December 2017 – French National Institute for Agricultural Research, BIBS Platform
The French National Institute for Agricultural Research (INRA) is celebrating its 5th successful year of automating demanding sample preparation/derivatization with Chemspeed technology!
INRA is Europe’s top agricultural research institute and the world’s number two centre for the agricultural sciences. Its scientists are working towards solutions for society’s major challenges. The Biopolymères, Biologie Structurale (BIBS platform) – of INRA, Nantes, France is part of Biopolymers Interactions Assemblies (BIA) of the characterization and development of agricultural products (CEPIA).
BIBS has been certified ISO 9001 and is recognized as a strategic platform of INRA. The Chemspeed’s SWING system is at the heart of the BIBS platform and is being used for the automation of demanding sample preparation/derivatization workflow campaigns for screening structural properties of agricultural derived biopolymers.

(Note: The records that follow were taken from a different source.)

Lemma migrated_chs lid_map db jid :
  let pairs := tmp_lid_to_phone lid_map db in
  chs (MigrateLegacyLIDChatsToPhoneJIDs true lid_map db) !! jid = if is_moved pairs jid then None else merge_chats pairs db !! jid.
Proof.
  cbv zeta. unfold MigrateLegacyLIDChatsToPhoneJIDs. cbn [negb]. case_bool_decide as Hp; [by rewrite Hp|].
  simpl. apply (lookup_filter_jid (is_moved _)).
Qed.

Lemma merged_marker db pairs l ph x :
  (l, ph) ∈ pairs → (Chats.times (chs db) l).2 = Some x ∨ (Chats.times (chs db) ph).2 = Some x →
  ∃ y, Chats.last_read_time (merged_chat (chs db !! ph) (meta_of (map (candidate_of db) pairs) ph)) = Some y ∧ x ≤ y.
Proof.
  intros Hp Hx. assert ((Chats.times (chs db) l).2 = Some x → ∃ w, m_read (meta_of (map (candidate_of db) pairs) ph) = Some w ∧ x ≤ w) as Hl.
  { intros Hl. apply max_time_ge. right. apply list_elem_of_fmap. exists (candidate_of db (l, ph)). split.
    - simpl. unfold Chats.times in Hl. by destruct (chs db !! l).
    - apply list_elem_of_filter. split; [done|]. apply list_elem_of_fmap. eauto. }
  destruct Hx as [Hx|Hx].
  - destruct (Hl Hx) as (w & Hw & Hle). destruct (chs db !! ph) as [r|]; cbn [merged_chat Chats.last_read_time]; [|eauto]. rewrite Hw.
    destruct (merge_time_ge_r (Chats.last_read_time r) w) as (v & Hv & Hle'). exists v. split; [done|lia].
  - unfold Chats.times in Hx. destruct (chs db !! ph) as [r|]; [|done]. simpl in *. by apply Chats.merge_time_le.
Qed.

Lemma no_chat_left lid_map db l n :
  (l, n) ∈ lid_map → l ≠ "" → n ≠ "" → has_chat (MigrateLegacyLIDChatsToPhoneJIDs true lid_map db) (lid_jid l) = false.
Proof.
  intros Hin Hl Hn. set (pairs := tmp_lid_to_phone lid_map db). set (db' := MigrateLegacyLIDChatsToPhoneJIDs true lid_map db).
  assert (∀ ph, (ph, lid_jid l) ∉ pairs) as Hnot. { intros ph (a & b & _ & _ & _ & [= _ He] & _)%pairs_shape. by apply suffix_ne in He. }
  assert (is_moved pairs (lid_jid l) = true ∨ has_chat db (lid_jid l) = false) as Hor.
  { destruct (has_chat db (lid_jid l)) eqn:Hc; [left|by right]. apply moved_pair. exists (phone_jid n). subst pairs.
    unfold tmp_lid_to_phone. apply elem_of_remove_dups, list_elem_of_fmap. exists (l, n). split; [done|]. by apply list_elem_of_filter. }
  unfold has_chat. apply orb_false_iff. split.
  - apply bool_decide_eq_false. intros [r Hr]. subst db'. rewrite migrated_chs in Hr. fold pairs in Hr. destruct Hor as [Hm|Hc]; [by rewrite Hm in Hr|].
    destruct (is_moved pairs (lid_jid l)); [done|]. rewrite merge_chats_lookup, bool_decide_false in Hr.
    + unfold has_chat in Hc. rewrite Hr in Hc. bool_split. naive_solver.
    + intros ([a b] & Hb & Hab)%list_elem_of_fmap. simpl in Hb. subst b. by apply (Hnot a).
  - apply not_true_iff_false. rewrite existsb_exists. intros ([[id c] r] & Hr & Hc%String.eqb_eq). simpl in Hc. subst c.
    apply list_elem_of_In, elem_of_map_to_list in Hr. subst db'. rewrite migrated_msgs in Hr. fold pairs in Hr. simpl in Hr.
    destruct Hor as [Hm|Hc]; [by rewrite Hm in Hr|]. destruct (is_moved pairs (lid_jid l)); [done|].
    rewrite receipts_lookup in Hr. destruct (copy_lookup pairs (msgs db) id (lid_jid l)) as [_ H2].
    destruct (msgs db !! (id, lid_jid l)) as [q|] eqn:Hq.
    + unfold has_chat in Hc. apply orb_false_iff in Hc as [_ Hc]. apply not_true_iff_false in Hc. apply Hc. apply existsb_exists.
      exists ((id, lid_jid l), q). split; [|by apply String.eqb_eq]. by apply list_elem_of_In, elem_of_map_to_list.
    + specialize (H2 eq_refl). destruct (copy_messages pairs (msgs db) !! (id, lid_jid l)); [|done]. destruct H2 as (a & _ & Ha). by apply (Hnot a).
Qed.

Lemma nothing_to_move lid_map db : tmp_lid_to_phone lid_map db = [] → MigrateLegacyLIDChatsToPhoneJIDs true lid_map db = db.
Proof. intros Hp. unfold MigrateLegacyLIDChatsToPhoneJIDs. by rewrite Hp. Qed.
End LidChats.

(** Moving chats from link ids to phone numbers loses nothing: every message
    of a moved chat is under its phone chat, which keeps its own row where it
    had one, and a receipt sent for either stays sent; nothing is left under
    the moved chats and other chats are untouched; the phone chat's read marker
    is at least both markers; and running the rewrite again changes nothing. *)
Theorem lid_chats_move (lid_map : list (string * string)) (db : LidChats.store) :
  let pairs := LidChats.tmp_lid_to_phone lid_map db in
  let db' := LidChats.MigrateLegacyLIDChatsToPhoneJIDs true lid_map db in
  (∀ id l ph r, (l, ph) ∈ pairs → LidChats.msgs db !! (id, l) = Some r →
     LidChats.msgs db' !! (id, l) = None ∧
     ∃ r', LidChats.msgs db' !! (id, ph) = Some r' ∧ (read_receipt_sent r = true → read_receipt_sent r' = true) ∧
       match LidChats.msgs db !! (id, ph) with
       | Some q => LidChats.same_but_receipt q r'
       | None => ∃ l' q, (l', ph) ∈ pairs ∧ LidChats.msgs db !! (id, l') = Some q ∧ LidChats.same_but_receipt q r'
       end) ∧
  (∀ id c, (∀ p, p ∈ pairs → p.1 ≠ c ∧ p.2 ≠ c) → LidChats.msgs db' !! (id, c) = LidChats.msgs db !! (id, c)) ∧
  (∀ l ph x, (l, ph) ∈ pairs →
     (Chats.times (LidChats.chs db) l).2 = Some x ∨ (Chats.times (LidChats.chs db) ph).2 = Some x →
     ∃ y, (Chats.times (LidChats.chs db') ph).2 = Some y ∧ x ≤ y) ∧
  LidChats.MigrateLegacyLIDChatsToPhoneJIDs true lid_map db' = db'.
Proof.
  cbv zeta. set (pairs := LidChats.tmp_lid_to_phone lid_map db). split_and!.
  - intros id l ph r Hp Hr. rewrite !LidChats.migrated_msgs. fold pairs. cbn [snd].
    rewrite (proj2 (LidChats.moved_pair pairs l)) by eauto. split; [done|].
    rewrite (LidChats.phone_not_moved lid_map db l ph Hp : LidChats.is_moved pairs ph = false), LidChats.receipts_lookup.
    assert (LidChats.copy_messages pairs (LidChats.msgs db) !! (id, l) = Some r) as Hrl by (by apply LidChats.copy_lookup).
    destruct (LidChats.copy_lookup pairs (LidChats.msgs db) id ph) as [C1 C2].
    assert (∀ q r', r' = (if LidChats.receipt_source pairs (LidChats.copy_messages pairs (LidChats.msgs db)) (id, ph)
      then with_marks (view_once q) (target_message_id q) true q else q) → LidChats.same_but_receipt q r' ∧
      (read_receipt_sent r = true → read_receipt_sent r' = true)) as Hflag.
    { intros q r' ->. destruct (LidChats.receipt_source _ _ _) eqn:Hs; [split; [by exists true|done]|]. split; [apply LidChats.same_refl|].
      intros Hsent. by rewrite (LidChats.receipt_source_true _ _ _ _ _ _ Hp Hrl Hsent) in Hs. }
    destruct (LidChats.msgs db !! (id, ph)) as [q|] eqn:Hq.
    + rewrite (C1 q eq_refl). simpl. eexists. split; [done|]. destruct (Hflag q _ eq_refl). done.
    + specialize (C2 eq_refl). destruct (LidChats.copy_messages pairs (LidChats.msgs db) !! (id, ph)) as [q|]; [|by rewrite (C2 l Hp) in Hr].
      destruct C2 as (l' & Hl' & Hp'). simpl. eexists. split; [done|]. destruct (Hflag q _ eq_refl). split; [done|]. by exists l', q.
  - intros id c Hc. rewrite LidChats.migrated_msgs. fold pairs. cbn [snd].
    assert (LidChats.is_moved pairs c = false) as ->.
    { apply not_true_iff_false. rewrite LidChats.moved_pair. intros [ph Hp]. by destruct (Hc _ Hp). }
    rewrite LidChats.receipts_lookup. assert (LidChats.receipt_source pairs (LidChats.copy_messages pairs (LidChats.msgs db)) (id, c) = false) as ->.
    { unfold LidChats.receipt_source. apply not_true_iff_false. rewrite existsb_exists. intros (p & Hp%list_elem_of_In & Hb).
      apply andb_true_iff in Hb as [Hb%String.eqb_eq _]. by destruct (Hc p Hp). }
    destruct (LidChats.copy_lookup pairs (LidChats.msgs db) id c) as [C1 C2]. destruct (LidChats.msgs db !! (id, c)) as [q|]; [by rewrite (C1 q)|].
    specialize (C2 eq_refl). destruct (LidChats.copy_messages pairs (LidChats.msgs db) !! (id, c)); [|done]. destruct C2 as (l & _ & Hp). by destruct (Hc _ Hp).
  - intros l ph x Hp Hx. unfold Chats.times at 1. rewrite LidChats.migrated_chs. fold pairs.
    rewrite (LidChats.phone_not_moved lid_map db l ph Hp : LidChats.is_moved pairs ph = false), LidChats.merge_chats_lookup, bool_decide_true by (apply list_elem_of_fmap; by exists (l, ph)).
    by eapply LidChats.merged_marker.
  - apply LidChats.nothing_to_move.
    destruct (LidChats.tmp_lid_to_phone lid_map (LidChats.MigrateLegacyLIDChatsToPhoneJIDs true lid_map db)) as [|p ps] eqn:Hps; [done|].
    assert (p ∈ LidChats.tmp_lid_to_phone lid_map (LidChats.MigrateLegacyLIDChatsToPhoneJIDs true lid_map db)) as Hin by (rewrite Hps; by left).
    apply LidChats.pairs_shape in Hin as (l & n & Hln & Hl & Hn & _ & Hc). by rewrite (LidChats.no_chat_left lid_map db l n) in Hc.
Qed.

Research Engineer of INRA states, “The Chemspeed system allows us to perform more sample preparation screening campaigns while freeing up our staff from very constraining and repetitive manipulations that require the use of highly toxic chemicals. In addition, the system eliminates analyst to analyst variation and performs highly complex chemical synthesis-like sample preparations that only highly trained staff can manage.”